[Start of section]
(* ===== verification/DirOps.v ===== *)
(** * Making and removing directories and files

    [ext4_mkdir], [ext4_rmdir] and [ext4_create] as operations on the abstract directory:
    the composition of the lookup, insertion and removal of names (Namei.v, NameiSpec.v)
    with the creation and the emptiness test of a directory (MkdirSpec.v). *)

From stdpp Require Import prelude list gmap strings.
From Stdlib Require Import ZArith Lia.
From S2P Require Import Prelude Kernel Bytes Layout Fs Inode Dirent Namei NameiSpec Mkdir MkdirSpec.

Local Open Scope Z_scope.

(** ** Removing a directory *)

Section Rmdir.
Context `{EnvFs} `{Csum} `{NameiEnv} `{DirNamesOk} `{DirHooks} `{DirInode}.
Hypothesis Hcalm : journal_calm.
Hypothesis Hholes : no_holes.
Hypothesis Hmapped : mapped.

Ltac calm_call := match goal with
  | Hc : env_int _ _ _ = ?z |- _ => rewrite Hcalm in Hc by reflexivity; subst z
  end.

Lemma dotted_same n s s' ess : dir_same n s s' -> dotted n s ess -> dotted n s' ess.
Proof using.
  intros Hs [Hl (os & Hdb & Hst) Hsz Hpos]. pose proof Hs as (_ & _ & Ed & _ & Edir & Esz).
  assert (Eb : dir_block s' n 0 = dir_block s n 0) by (unfold dir_block; by rewrite Edir).
  split; [by eapply linear_same| |by rewrite Esz|done]. exists os. by rewrite Ed, Eb.
Qed.

(** The link count of a directory that lost a subdirectory. *)
Definition dec_count (i : inode) : Z :=
  if negb (S_ISDIR (i_mode i)) || (2 <? i_nlink i) then u32 (i_nlink i - 1) else i_nlink i.

(** What the removal does to the two inodes, besides the entry. *)
Definition rmdir_done (n child : Z) (s s' : fs) : Prop :=
  i_nlink (inode_of s' child) = 0 /\ i_size (inode_of s' child) = 0 /\
  i_nlink (inode_of s' n) = dec_count (inode_of s n) /\ only2 n child s s'.

Lemma links_dec n s s' : links n s s' -> dec_count (inode_of s' n) = dec_count (inode_of s n).
Proof using. intros (E1 & E2 & _). unfold dec_count. by rewrite E1, E2. Qed.

Lemma meta_nlink g : meta (fun i => set_nlink (g i) i).
Proof using. intros i. by split_and!. Qed.

Lemma wp_dec_count n s held calls (Q : unit -> world fs -> Prop) :
  (forall s', dir_same n s s' -> others n s s' ->
     i_nlink (inode_of s' n) = dec_count (inode_of s n) -> Q tt (World s' held calls)) ->
  wp (ext4_dec_count n) Q (World s held calls).
Proof using.
  intros HQ. unfold ext4_dec_count, drop_nlink. do 2 wp_step.
  destruct (_ || _) eqn:E; wp_step; apply HQ.
  - apply meta_same. apply meta_nlink.
  - apply others_upd.
  - rewrite inode_of_upd_eq. unfold dec_count. by rewrite E.
  - apply dir_same_refl.
  - apply others_refl.
  - unfold dec_count. by rewrite E.
Qed.

Lemma only2_trans n m s1 s2 s3 : only2 n m s1 s2 -> only2 n m s2 s3 -> only2 n m s1 s3.
Proof using. intros Ha Hb k Hn Hm. rewrite Hb, Ha by done. done. Qed.
Lemma only2_left n m s s' : others n s s' -> only2 n m s s'.
Proof using. intros Ho k Hn _. by apply Ho. Qed.

(** The inode of the removed directory is cleared, the times are set. *)
Lemma rmdir_inodes n child s ts ts' :
  child <> n ->
  let s' := upd_inode child (fun i => set_times (i_mtime i) ts' i)
              (upd_inode n (fun i => set_times ts (i_ctime i) i)
                (upd_inode n (fun i => set_times (i_mtime i) ts i)
                  (upd_inode child (set_isize 0)
                    (upd_inode child (set_nlink 0)
                      (upd_inode child inode_inc_iversion s))))) in
  dir_same n s s' /\ links n s s' /\ i_nlink (inode_of s' child) = 0 /\
  i_size (inode_of s' child) = 0 /\ only2 n child s s'.
Proof using.
  intros Hcn s'. split_and!.
  - repeat (eapply dir_same_trans; [|first [by apply dir_same_other|apply meta_same, meta_times]]).
    apply dir_same_refl.
  - unfold links, s'. rewrite inode_of_upd_ne by done. rewrite !inode_of_upd_eq.
    by rewrite !inode_of_upd_ne by done.
  - unfold s'. rewrite inode_of_upd_eq. cbn. rewrite !(inode_of_upd_ne n) by done. by rewrite !inode_of_upd_eq.
  - unfold s'. rewrite inode_of_upd_eq. cbn. rewrite !(inode_of_upd_ne n) by done. by rewrite !inode_of_upd_eq.
  - intros m Hn Hm. unfold s'. by rewrite !inode_of_upd_ne by done.
Qed.

Lemma wp_rmdir_commit n child blk de name s held calls ess (Q : Z -> world fs -> Prop) :
  linear n s ess -> 0 <= blk < Z.of_nat (length ess) -> is_record n s blk de name -> child <> n ->
  (forall s' ess' calls, linear n s' ess' -> removed (ent (dir_block s n blk) de) ess ess' ->
     rmdir_done n child s s' -> Q 0 (World s' held calls)) ->
  wp (rmdir_commit n child blk de) Q (World s held calls).
Proof.
  intros Hl Hb Hrec Hcn HQ. unfold rmdir_commit. wp_step. eapply wp_delete_entry; try done.
  intros s1 ess' calls1 Hl1 Hrm Ho1 Hk1. cbn [Z.eqb negb].
  unfold clear_nlink, inode_set_ctime_current, inode_set_mtime_to_ts, current_time, ext4_mark_inode_dirty,
    brelse.
  repeat wp_step. calm_call. cbn [Z.eqb negb].
  match goal with |- context [World (upd_inode child _ (upd_inode n (fun i => set_times ?ts _ i) _)) _ _] =>
    destruct (rmdir_inodes n child s1 ts (Ts z2 z3) Hcn) as (Hs2 & Hk2 & Hn2 & Hz2 & Ho2) end.
  match goal with |- wp _ _ (World ?x _ _) => set (s2 := x) in * end. clearbody s2.
  wp_step. apply wp_dec_count. intros s3 Hs3 Ho3 En3. repeat wp_step. calm_call.
  pose proof (meta_same n _ s3 (meta_dx_flag s3)) as Hs4.
  apply (HQ _ ess').
  - eapply linear_same; [|exact Hl1]. eapply dir_same_trans; [|exact Hs4]. by eapply dir_same_trans.
  - done.
  - unfold rmdir_done. rewrite inode_of_upd_ne, inode_of_upd_eq by done. rewrite (Ho3 child Hcn).
    split_and!; [done|done| |].
    + rewrite <- (links_dec n s s2), <- En3 by (by eapply links_trans).
      unfold ext4_update_dx_flag. by destruct (_ && _).
    + eapply only2_trans; [by apply only2_left, Ho1|]. eapply only2_trans; [exact Ho2|].
      apply only2_left. eapply others_trans; [exact Ho3|apply others_upd].
Qed.

Lemma wp_rmdir n child name s h0 calls ess cess (Q : Z -> world fs -> Prop) :
  linear n s ess -> (0 < length ess)%nat ->
  dotted child s cess -> child <> n ->
  (forall err s' calls, err <> 0 -> linear n s' ess -> dotted child s' cess -> others n s s' ->
     links n s s' -> Q err (World s' h0 calls)) ->
  (forall s' e ess' calls, linear n s' ess' -> removed e ess ess' -> e_name e = name ->
     e_ino e = child -> length (concat cess) = 2%nat -> rmdir_done n child s s' ->
     Q 0 (World s' h0 calls)) ->
  wp (ext4_rmdir n name child) Q (World s h0 calls).
Proof.
  intros Hl Hne Hd Hcn Herr HQ.
  assert (Hsame : forall err calls, err <> 0 -> Q err (World s h0 calls)).
  { intros. by apply Herr. }
  unfold ext4_rmdir. do 2 wp_step. case_match; [wp_step; by apply Hsame|].
  do 2 wp_step. destruct (Z.eqb_spec z0 0) as [_|]; cbn [negb]; [|wp_step; by apply Hsame].
  do 2 wp_step. destruct (Z.eqb_spec z1 0) as [_|]; cbn [negb]; [|wp_step; by apply Hsame].
  wp_step. eapply (wp_find_entry Hmapped n s ess name h0); [done| |done|reflexivity].
  intros r calls1 _ Hr. destruct r as [|err|blk de].
  { wp_step. by apply Hsame. }
  { wp_step. apply read_error_reads in Hr as [Hr _]. by apply Hsame. }
  destruct Hr as [Hblk Hrec]. destruct (looked_same n (LFound blk de) s) as [Hsame1 Ho1].
  assert (Hk1 : links n s (looked n (LFound blk de) s)) by (unfold links; simpl; by rewrite inode_of_upd_eq).
  set (s1 := looked n (LFound blk de) s) in *. clearbody s1.
  pose proof (linear_same _ _ _ _ Hsame1 Hl) as Hl1.
  assert (Hd1 : dotted child s1 cess).
  { eapply dotted_same; [|exact Hd]. apply (apart_same n); [|done]. by destruct Hsame1 as (? & ? & _). }
  assert (Eb : dir_block s1 n blk = dir_block s n blk).
  { destruct Hsame1 as (_ & _ & _ & _ & E & _). unfold dir_block. by rewrite E. }
  assert (Hrec1 : is_record n s1 blk de name).
  { destruct Hrec as (os & ? & ? & ? & ?). destruct Hsame1 as (_ & _ & Ed & _). exists os. rewrite Ed, Eb. by split_and!. }
  assert (Hend : forall err calls, err <> 0 ->
    wp (brelse n blk;;; kret err) Q (World s1 (dbh n blk :: h0) calls)).
  { intros err calls' He. unfold brelse, dbh. repeat wp_step. by apply Herr. }
  do 2 wp_step. cbn [found_ref app]. rewrite Eb.
  destruct (Z.eqb_spec (de_inode (dir_block s n blk) de) child) as [Ech|]; cbn [negb]; [|by apply Hend].
  wp_step. eapply wp_mono; [by eapply (wp_empty_dir Hholes child s1 cess (dbh n blk :: h0))|].
  intros [] [s2 held2 calls2] (Es & Eh & Hans); cbn [w_st w_held negb] in *; subst s2 held2; [|by apply Hend].
  wp_step. apply wp_journal_start; [|intros e calls3 He; apply Hend; lia].
  intros calls3. wp_step. eapply wp_rmdir_commit; [done|done|exact Hrec1|done|].
  intros s3 ess' calls4 Hl3 Hrm Hdone. rewrite Eb in Hrm. unfold brelse. wp_step.
  eapply wp_release; [simpl; unfold dbh; by rewrite !Z.eqb_refl|]. cbn [w_st w_held w_calls].
  wp_step. apply wp_journal_stop. intros _ calls5. wp_step.
  destruct (record_entry n blk de name s ess Hl Hblk Hrec) as [_ Hname].
  eapply HQ; try done. destruct Hdone as (? & ? & En & Ho3). split_and!; try done.
  - rewrite En. by apply links_dec.
  - eapply only2_trans; [by apply only2_left|done].
Qed.

(** C28: [ext4_rmdir] in a well-formed linear directory, of another such directory (the feature
    dir_index is off, no inline data, no holes, every block mapped), when the journal accepts
    every buffer and inode it is given.  It removes the directory only when its two dot entries
    are all it holds: then exactly one entry of the parent goes, one with the name and the inode
    number asked for, the removed inode has no links and size 0, and the parent loses a link
    unless its count is not maintained.  The errors that are left (such as an
    unreadable block, no handle, another entry, no such name) leave in both directories the entries they held before.  In both
    cases no buffer or handle stays behind. *)
Theorem rmdir_correct n child name w ess cess :
  linear n (w_st w) ess -> (0 < length ess)%nat ->
  dotted child (w_st w) cess -> child <> n ->
  wp (ext4_rmdir n name child) (fun err w' =>
    w_held w' = w_held w /\
    if err =? 0 then
      length (concat cess) = 2%nat /\
      exists e ess', linear n (w_st w') ess' /\ removed e ess ess' /\ e_name e = name /\
        e_ino e = child /\ rmdir_done n child (w_st w) (w_st w')
    else linear n (w_st w') ess /\ dotted child (w_st w') cess /\ others n (w_st w) (w_st w') /\
      links n (w_st w) (w_st w')) w.
Proof.
  intros Hl Hne Hd Hcn. destruct w as [s h0 calls]. cbn [w_st w_held] in *.
  eapply wp_rmdir; try done.
  - intros err s' calls' He Hl' Hd' Ho Hk. cbn. split; [done|]. by rewrite (proj2 (Z.eqb_neq err 0) He).
  - intros s' e ess' calls' Hl' Hrm Hn Hi Hlen Hdone. cbn. split; [done|]. split; [done|]. by exists e, ess'.
Qed.
End Rmdir.

(** ** Link counts while a name is added *)

(** A computation that leaves the link count and the mode of inode [p] alone. *)
Definition still {A} (p : Z) (m : K fs A) : Prop :=
  forall w a w', m w = Ret a w' -> links p (w_st w) (w_st w').

(** An update of an inode that leaves them alone. *)
Definition linkless (f : inode -> inode) : Prop :=
  forall i, i_nlink (f i) = i_nlink i /\ i_mode (f i) = i_mode i.

Section Still.
Variable p : Z.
[End of section]
## WHAT TO PRODUCE
Leave out every line above except those from the line with "set (s1 := looked" up to and including the line with "intros [] [s2", and copy those exactly.

## REPLY
  set (s1 := looked n (LFound blk de) s) in *. clearbody s1.
  pose proof (linear_same _ _ _ _ Hsame1 Hl) as Hl1.
  assert (Hd1 : dotted child s1 cess).
  { eapply dotted_same; [|exact Hd]. apply (apart_same n); [|done]. by destruct Hsame1 as (? & ? & _). }
  assert (Eb : dir_block s1 n blk = dir_block s n blk).
  { destruct Hsame1 as (_ & _ & _ & _ & E & _). unfold dir_block. by rewrite E. }
  assert (Hrec1 : is_record n s1 blk de name).
  { destruct Hrec as (os & ? & ? & ? & ?). destruct Hsame1 as (_ & _ & Ed & _). exists os. rewrite Ed, Eb. by split_and!. }
  assert (Hend : forall err calls, err <> 0 ->
    wp (brelse n blk;;; kret err) Q (World s1 (dbh n blk :: h0) calls)).
  { intros err calls' He. unfold brelse, dbh. repeat wp_step. by apply Herr. }
  do 2 wp_step. cbn [found_ref app]. rewrite Eb.
  destruct (Z.eqb_spec (de_inode (dir_block s n blk) de) child) as [Ech|]; cbn [negb]; [|by apply Hend].
  wp_step. eapply wp_mono; [by eapply (wp_empty_dir Hholes child s1 cess (dbh n blk :: h0))|].
  intros [] [s2 held2 calls2] (Es & Eh & Hans); cbn [w_st w_held negb] in *; subst s2 held2; [|by apply Hend].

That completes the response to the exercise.